- The task -
Copy verbatim the block of lines in the entries below whose first line contains "- Methods run" and whose last line contains "From Stdlib Require Import QArith.". Leave out all other lines.

Stored items
_ _ _ _

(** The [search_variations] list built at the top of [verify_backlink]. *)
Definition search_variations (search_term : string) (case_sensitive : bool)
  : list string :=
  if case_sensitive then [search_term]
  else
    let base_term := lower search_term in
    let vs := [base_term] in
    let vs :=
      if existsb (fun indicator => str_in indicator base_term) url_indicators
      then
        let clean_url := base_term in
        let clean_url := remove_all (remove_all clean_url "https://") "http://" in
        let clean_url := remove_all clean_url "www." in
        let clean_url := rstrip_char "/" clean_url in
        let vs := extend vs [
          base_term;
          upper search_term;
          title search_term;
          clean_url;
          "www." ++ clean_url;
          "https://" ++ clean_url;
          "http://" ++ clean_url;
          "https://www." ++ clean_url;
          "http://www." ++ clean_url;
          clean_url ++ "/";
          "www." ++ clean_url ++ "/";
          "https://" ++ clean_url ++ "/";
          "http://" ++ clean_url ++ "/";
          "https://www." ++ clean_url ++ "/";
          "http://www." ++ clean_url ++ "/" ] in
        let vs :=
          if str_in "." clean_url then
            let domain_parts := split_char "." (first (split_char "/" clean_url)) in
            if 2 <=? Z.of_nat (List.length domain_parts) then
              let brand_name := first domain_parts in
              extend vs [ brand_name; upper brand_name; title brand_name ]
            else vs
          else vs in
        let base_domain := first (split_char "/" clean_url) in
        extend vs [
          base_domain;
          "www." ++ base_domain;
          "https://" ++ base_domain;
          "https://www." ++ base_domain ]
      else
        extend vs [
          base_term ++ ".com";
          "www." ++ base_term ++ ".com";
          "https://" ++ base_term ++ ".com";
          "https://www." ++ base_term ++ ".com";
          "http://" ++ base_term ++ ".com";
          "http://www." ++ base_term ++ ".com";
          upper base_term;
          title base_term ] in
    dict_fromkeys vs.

_ _ _ _

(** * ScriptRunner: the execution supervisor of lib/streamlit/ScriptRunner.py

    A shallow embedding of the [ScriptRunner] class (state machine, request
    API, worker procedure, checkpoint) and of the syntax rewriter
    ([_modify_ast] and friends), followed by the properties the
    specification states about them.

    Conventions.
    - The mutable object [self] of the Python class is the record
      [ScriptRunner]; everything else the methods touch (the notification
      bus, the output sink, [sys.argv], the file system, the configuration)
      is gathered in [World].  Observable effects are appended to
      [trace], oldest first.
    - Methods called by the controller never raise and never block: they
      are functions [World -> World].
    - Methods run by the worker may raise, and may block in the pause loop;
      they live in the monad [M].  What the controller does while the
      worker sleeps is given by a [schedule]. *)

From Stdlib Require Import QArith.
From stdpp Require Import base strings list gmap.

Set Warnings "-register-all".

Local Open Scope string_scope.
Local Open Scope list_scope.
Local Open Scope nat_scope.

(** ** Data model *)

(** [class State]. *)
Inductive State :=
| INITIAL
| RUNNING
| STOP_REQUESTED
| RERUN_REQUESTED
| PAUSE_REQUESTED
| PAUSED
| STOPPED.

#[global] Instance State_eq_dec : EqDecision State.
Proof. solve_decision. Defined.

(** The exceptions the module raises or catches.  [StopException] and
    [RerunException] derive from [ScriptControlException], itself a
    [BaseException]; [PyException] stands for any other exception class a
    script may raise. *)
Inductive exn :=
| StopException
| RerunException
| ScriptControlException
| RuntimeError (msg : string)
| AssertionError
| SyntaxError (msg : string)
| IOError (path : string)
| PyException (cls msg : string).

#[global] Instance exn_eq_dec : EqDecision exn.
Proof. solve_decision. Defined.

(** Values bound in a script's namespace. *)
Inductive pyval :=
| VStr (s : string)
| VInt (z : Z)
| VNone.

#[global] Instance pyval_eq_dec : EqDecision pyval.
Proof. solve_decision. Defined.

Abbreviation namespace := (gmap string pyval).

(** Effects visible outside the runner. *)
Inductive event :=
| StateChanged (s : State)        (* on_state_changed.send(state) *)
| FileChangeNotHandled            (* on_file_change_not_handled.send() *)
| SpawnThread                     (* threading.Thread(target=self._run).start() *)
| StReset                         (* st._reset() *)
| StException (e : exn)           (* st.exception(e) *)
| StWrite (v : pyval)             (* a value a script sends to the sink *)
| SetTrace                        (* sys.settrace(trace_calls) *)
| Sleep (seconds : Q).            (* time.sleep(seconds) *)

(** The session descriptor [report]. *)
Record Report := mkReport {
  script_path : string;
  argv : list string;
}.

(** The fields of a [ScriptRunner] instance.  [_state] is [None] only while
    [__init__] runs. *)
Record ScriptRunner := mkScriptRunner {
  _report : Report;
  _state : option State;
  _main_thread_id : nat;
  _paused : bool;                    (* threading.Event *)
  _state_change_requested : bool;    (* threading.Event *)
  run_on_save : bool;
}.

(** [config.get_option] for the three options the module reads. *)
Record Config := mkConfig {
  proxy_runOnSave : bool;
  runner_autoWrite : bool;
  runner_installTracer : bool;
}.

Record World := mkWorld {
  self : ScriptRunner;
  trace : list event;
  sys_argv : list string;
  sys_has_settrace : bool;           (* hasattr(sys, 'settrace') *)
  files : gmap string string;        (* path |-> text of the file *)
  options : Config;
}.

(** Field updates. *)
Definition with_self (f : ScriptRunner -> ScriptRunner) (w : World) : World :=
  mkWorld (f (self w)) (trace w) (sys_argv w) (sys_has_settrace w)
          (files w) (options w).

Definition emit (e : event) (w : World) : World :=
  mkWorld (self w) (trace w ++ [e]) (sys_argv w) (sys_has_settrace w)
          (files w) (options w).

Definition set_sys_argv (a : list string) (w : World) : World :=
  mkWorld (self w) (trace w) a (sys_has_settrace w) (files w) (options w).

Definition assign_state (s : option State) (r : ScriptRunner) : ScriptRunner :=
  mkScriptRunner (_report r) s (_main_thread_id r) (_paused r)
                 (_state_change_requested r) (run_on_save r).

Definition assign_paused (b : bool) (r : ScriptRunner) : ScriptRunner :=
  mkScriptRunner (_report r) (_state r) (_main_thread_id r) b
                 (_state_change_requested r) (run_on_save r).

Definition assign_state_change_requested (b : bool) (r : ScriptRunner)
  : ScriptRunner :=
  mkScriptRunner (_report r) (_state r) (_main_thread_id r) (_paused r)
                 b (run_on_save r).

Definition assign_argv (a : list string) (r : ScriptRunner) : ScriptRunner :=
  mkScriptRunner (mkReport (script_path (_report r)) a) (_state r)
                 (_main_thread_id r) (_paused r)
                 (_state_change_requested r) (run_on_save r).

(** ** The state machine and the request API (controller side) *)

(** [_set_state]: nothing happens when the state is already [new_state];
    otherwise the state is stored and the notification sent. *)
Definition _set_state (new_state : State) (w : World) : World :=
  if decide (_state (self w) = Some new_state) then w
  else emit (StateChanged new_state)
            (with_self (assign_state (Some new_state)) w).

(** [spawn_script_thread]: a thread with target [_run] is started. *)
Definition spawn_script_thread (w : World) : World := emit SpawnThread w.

_ _ _ _

- Output for this task -
    - Methods run by the worker may raise, and may block in the pause loop;
      they live in the monad [M].  What the controller does while the
      worker sleeps is given by a [schedule]. *)

From Stdlib Require Import QArith.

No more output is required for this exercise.